Provided data Start Marker

(* ===== verification/Dial.v ===== *)
(** [chain/dial.rs]: a connection to a host of several addresses, opened
    the way of RFC 8305. The clock, the threads and the answers of the
    attempts are observations, one of each turn of the loop; times are in
    nanoseconds. *)
From S2P Require Import Prelude Text Connect Faults.

(** [Duration::from_millis]. *)
Definition millis (n : Z) : Z := n * 1000000.

Definition STAGGER : Z := millis 250.
Definition AT_ONCE : nat := 5.
Definition STALL : Z := millis 2000.
Definition MOST : nat := 16.
Definition LONGEST : Z := millis (24 * 3600 * 1000).

(** ** The order *)

Section Order.
Context {A : Type} (is_ipv6 : A -> bool).

(** The loop over the two families. *)
Fixpoint alternate (lead other : list A) : list A :=
  match lead with
  | [] => other
  | one :: lead => one :: match other with [] => lead | two :: other => two :: alternate lead other end
  end.

Definition ordered (addresses : list A) : list A :=
  match addresses with
  | [] => []
  | first :: _ =>
    alternate (retain (fun address => Bool.eqb (is_ipv6 address) (is_ipv6 first)) addresses)
      (retain (fun address => negb (Bool.eqb (is_ipv6 address) (is_ipv6 first))) addresses)
  end.
End Order.

(** ** The attempts *)

(** When each attempt started, while it is alive. *)
Abbreviation Flights := (list (option Z)).

Definition start (flights : Flights) (at_ : Z) : Flights * nat := (flights ++ [Some at_], length flights).

Definition end_flight (flights : Flights) (id : nat) : Flights * bool := (<[id := None]> flights, (id + 1 =? length flights)%nat).

(** [iter().flatten()]. *)
Definition flying (flights : Flights) : list Z := omap (fun at_ => at_) flights.

Definition alive (flights : Flights) : nat := length (flying flights).

(** Those whose answer can still come. *)
Definition waiting (flights : Flights) (now : Z) : list Z := retain (fun at_ => now <? at_ + STALL) (flying flights).

Definition opening (flights : Flights) (now next : Z) : option Z :=
  if (MOST <=? alive flights)%nat then None
  else
    let waiting := waiting flights now in
    Some (if (length waiting <? AT_ONCE)%nat then next
          else Z.max next (nth (length waiting - AT_ONCE) waiting 0 + STALL)).

(** ** The race *)

Section Race.
Context {A T E : Type} (is_ipv6 : A -> bool) (timed_out nowhere : E).

Record Race := { queue : list A; flights : Flights; next : Z; last : option E }.

(** What a turn of the loop meets: why no thread could be started, if none
    could; an answer, and when it was heard; the clock at the next turn. *)
Record Seen := { spawned : option E; heard : option (nat * result T E); heard_at : Z; clock : Z }.

Inductive Turn := Again (race : Race) | Over (answer : result T E).

Definition its_opening (race : Race) (now : Z) : option Z := match queue race with [] => None | _ => opening (flights race) now (next race) end.

Definition failed (race : Race) : result T E :=
  Err (if (0 <? alive (flights race))%nat || negb (match queue race with [] => true | _ => false end) then timed_out else unwrap_or (last race) nowhere).

(** An attempt started at [now], for the address that is next. *)
Definition launch (race : Race) (now : Z) (rest : list A) (spawned : option E) : Race :=
  let '(flights, id) := start (flights race) now in
  match spawned with
  | None => {| queue := rest; flights := flights; next := now + STAGGER; last := last race |}
  | Some error => {| queue := rest; flights := (end_flight flights id).1; next := next race; last := Some error |}
  end.

(** An answer heard. *)
Definition hear (race : Race) (id : nat) (answer : result T E) (heard_at : Z) : Turn :=
  let '(flights, latest) := end_flight (flights race) id in
  match answer with
  | Ok connected => Over (Ok connected)
  | Err error => Again {| queue := queue race; flights := flights; next := if latest then heard_at else next race; last := Some error |}
  end.

Definition turn (timeout now : Z) (race : Race) (seen : Seen) : Turn :=
  if timeout <=? now then Over (failed race)
  else
    let opening := its_opening race now in
    match opening, queue race with
    | Some at_, _ :: rest =>
      if at_ <=? now then Again (launch race now rest (spawned seen))
      else match heard seen with Some (id, answer) => hear race id answer (heard_at seen) | None => Again race end
    | _, _ =>
      if (alive (flights race) =? 0)%nat && match opening with None => true | _ => false end then Over (failed race)
      else match heard seen with Some (id, answer) => hear race id answer (heard_at seen) | None => Again race end
    end.

(** The turns of the loop, and the answer once it is over. *)
Fixpoint turns (timeout now : Z) (race : Race) (seens : list Seen) : option (result T E) :=
  match seens with
  | [] => None
  | seen :: seens =>
    match turn timeout now race seen with
    | Over answer => Some answer
    | Again race => turns timeout (clock seen) race seens
    end
  end.

Definition starting (addresses : list A) : Race := {| queue := ordered is_ipv6 addresses; flights := []; next := 0; last := None |}.

Definition race (addresses : list A) (timeout now : Z) (seens : list Seen) : option (result T E) :=
  turns (Z.min timeout LONGEST) now (starting addresses) seens.

(** [race_async] starts no thread. *)
Definition race_async (addresses : list A) (timeout now : Z) (seens : list Seen) : option (result T E) :=
  race addresses timeout now (List.map (fun seen => {| spawned := None; heard := heard seen; heard_at := heard_at seen; clock := clock seen |}) seens).

Definition connect_async `{Urls} (host : string) (onion : string -> E) (resolved : result (list A) E) (timeout now : Z) (seens : list Seen) : option (result T E) :=
  if is_onion_host host then Some (Err (onion (host +:+ " is an onion address and needs Tor")))
  else match resolved with Ok addresses => race_async addresses timeout now seens | Err error => Some (Err error) end.
End Race.
Arguments Race : clear implicits.
Arguments Seen : clear implicits.
Arguments Turn : clear implicits.

(** ** The order tried *)

Section Ordered.
Context {A : Type} (is_ipv6 : A -> bool).

Lemma alternate_perm (lead : list A) : forall other, alternate lead other ≡ₚ lead ++ other.
Proof.
  induction lead as [|one lead IH]; intros other; [done|]. cbn [alternate]. destruct other as [|two other]; [by rewrite app_nil_r|].
  cbn [app]. rewrite IH. by rewrite Permutation_middle.
Qed.

Lemma alternate_retain f (lead : list A) : forall other, all f lead = true -> all (fun x => negb (f x)) other = true ->
  retain f (alternate lead other) = lead /\ retain (fun x => negb (f x)) (alternate lead other) = other.
Proof.
  induction lead as [|one lead IH]; intros other; cbn [alternate all forallb].
  { intros _ Ho. split; [|by apply retain_all; apply all_true].
    induction other as [|x other IH]; [done|]. cbn [all forallb] in Ho. apply andb_true_iff in Ho as [Hx Ho]. unfold retain in *. cbn [List.filter]. apply negb_true_iff in Hx. rewrite Hx. by apply IH. }
  intros [Hone Hl]%andb_true_iff Ho. unfold retain in *. cbn [List.filter]. rewrite Hone. cbn [negb]. destruct other as [|two other].
  - destruct (IH [] Hl eq_refl) as [I1 I2]. destruct lead as [|x lead]; [done|]. cbn [alternate] in I1, I2. by rewrite I1, I2.
  - cbn [all forallb] in Ho. apply andb_true_iff in Ho as [Htwo Ho]. destruct (IH other Hl Ho) as [I1 I2]. cbn [List.filter]. rewrite Htwo. apply negb_true_iff in Htwo. rewrite Htwo. by rewrite I1, I2.
Qed.

(** One family after the other, until one runs out. *)
Lemma alternate_turns f (lead : list A) : forall other, all f lead = true -> all (fun x => negb (f x)) other = true ->
  forall i x y, alternate lead other !! i = Some x -> alternate lead other !! S i = Some y -> f x = f y ->
  forall j z, (i <= j)%nat -> alternate lead other !! j = Some z -> f z = f x.
Proof.
  assert (Hsame : forall l b, all (fun x => Bool.eqb (f x) b) l = true -> forall i x, l !! i = Some x -> f x = b).
  { intros l b Hl i x Hi. rewrite all_true in Hl. apply list_elem_of_lookup_2, list_elem_of_In in Hi. by apply Bool.eqb_prop, Hl. }
  assert (Hflip : forall l, all (fun x => negb (f x)) l = true -> all (fun x => Bool.eqb (f x) false) l = true).
  { intros l. rewrite !all_true. intros Hl x Hx. specialize (Hl x Hx). by destruct (f x). }
  assert (Hkeep : forall l, all f l = true -> all (fun x => Bool.eqb (f x) true) l = true).
  { intros l. rewrite !all_true. intros Hl x Hx. by rewrite (Hl x Hx). }
  induction lead as [|one lead IH]; intros other Hl Ho i x y Hx Hy Hxy j z Hj Hz; cbn [alternate] in *.
  { by rewrite (Hsame other false (Hflip _ Ho) j z Hz), (Hsame other false (Hflip _ Ho) i x Hx). }
  destruct other as [|two other].
  { pose proof (Hsame (one :: lead) true (Hkeep _ Hl)) as Hs. by rewrite (Hs j z Hz), (Hs i x Hx). }
  cbn [all forallb] in Hl, Ho. apply andb_true_iff in Hl as [Hone Hl]. apply andb_true_iff in Ho as [Htwo Ho]. apply negb_true_iff in Htwo.
  destruct i as [|[|i]].
  - injection Hx as <-. injection Hy as <-. congruence.
  - injection Hx as <-. destruct lead as [|x' lead].
    + cbn [alternate] in *. change (other !! 0%nat = Some y) in Hy. destruct j as [|[|j]]; [lia|by injection Hz as <-|]. change (other !! j = Some z) in Hz.
      by rewrite (Hsame other false (Hflip _ Ho) j z Hz).
    + exfalso. change (alternate (x' :: lead) other !! 0%nat = Some y) in Hy. cbn [alternate] in Hy. injection Hy as <-. cbn [all forallb] in Hl. apply andb_true_iff in Hl as [Hx' _]. congruence.
  - destruct j as [|[|j]]; [lia|lia|]. apply (IH other Hl Ho i x y Hx Hy Hxy j z); [lia|exact Hz].
Qed.

(** Every address is tried once at most, in the order of the resolver
    within each family, the two in turn from the family of the first. *)
Theorem addresses_alternate (addresses : list A) :
  ordered is_ipv6 addresses ≡ₚ addresses
  /\ (forall family, retain (fun a => Bool.eqb (is_ipv6 a) family) (ordered is_ipv6 addresses) = retain (fun a => Bool.eqb (is_ipv6 a) family) addresses)
  /\ head (ordered is_ipv6 addresses) = head addresses
  /\ (forall i x y, ordered is_ipv6 addresses !! i = Some x -> ordered is_ipv6 addresses !! S i = Some y -> is_ipv6 x = is_ipv6 y ->
      forall j z, (i <= j)%nat -> ordered is_ipv6 addresses !! j = Some z -> is_ipv6 z = is_ipv6 x).
Proof.
  unfold ordered. destruct addresses as [|first rest]; [done|]. set (l := first :: rest). set (f := fun a => Bool.eqb (is_ipv6 a) (is_ipv6 first)).
  assert (H1 : all f (retain f l) = true) by (apply all_true; intros x [_ Hx]%retain_In; done).
  assert (H2 : all (fun x => negb (f x)) (retain (fun a => negb (f a)) l) = true) by (apply all_true; intros x [_ Hx]%retain_In; done).
  destruct (alternate_retain f _ _ H1 H2) as [R1 R2]. split; [|split; [|split]].
  - rewrite alternate_perm. symmetry. apply (retain_either f).
  - intros family. destruct (Bool.eqb family (is_ipv6 first)) eqn:Ef.
    + apply Bool.eqb_prop in Ef as ->. exact R1.
    + assert (Hext : forall k, retain (fun a => Bool.eqb (is_ipv6 a) family) k = retain (fun a => negb (f a)) k).
      { intros k. unfold retain. apply List.filter_ext. intros a. unfold f. destruct (is_ipv6 a), family, (is_ipv6 first); done. }
      rewrite !Hext. exact R2.
  - unfold l, retain, f. cbn [List.filter]. rewrite Bool.eqb_reflx. by cbn [negb alternate head].
  - intros i x y Hx Hy Hxy j z Hj Hz. assert (Hf : f x = f y) by (unfold f; by rewrite Hxy).
    pose proof (alternate_turns f _ _ H1 H2 i x y Hx Hy Hf j z Hj Hz) as Hz'. unfold f in Hz'. destruct (is_ipv6 z), (is_ipv6 x), (is_ipv6 first); done.
Qed.
End Ordered.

Provided data End Marker

◆ Your objective
Which lines above run from the one containing "could; an answer, and" down to the one containing "Inductive Turn := Again"? Repeat exactly those, both ends included, and nothing else.

◆ Reply
    could; an answer, and when it was heard; the clock at the next turn. *)
Record Seen := { spawned : option E; heard : option (nat * result T E); heard_at : Z; clock : Z }.

Inductive Turn := Again (race : Race) | Over (answer : result T E).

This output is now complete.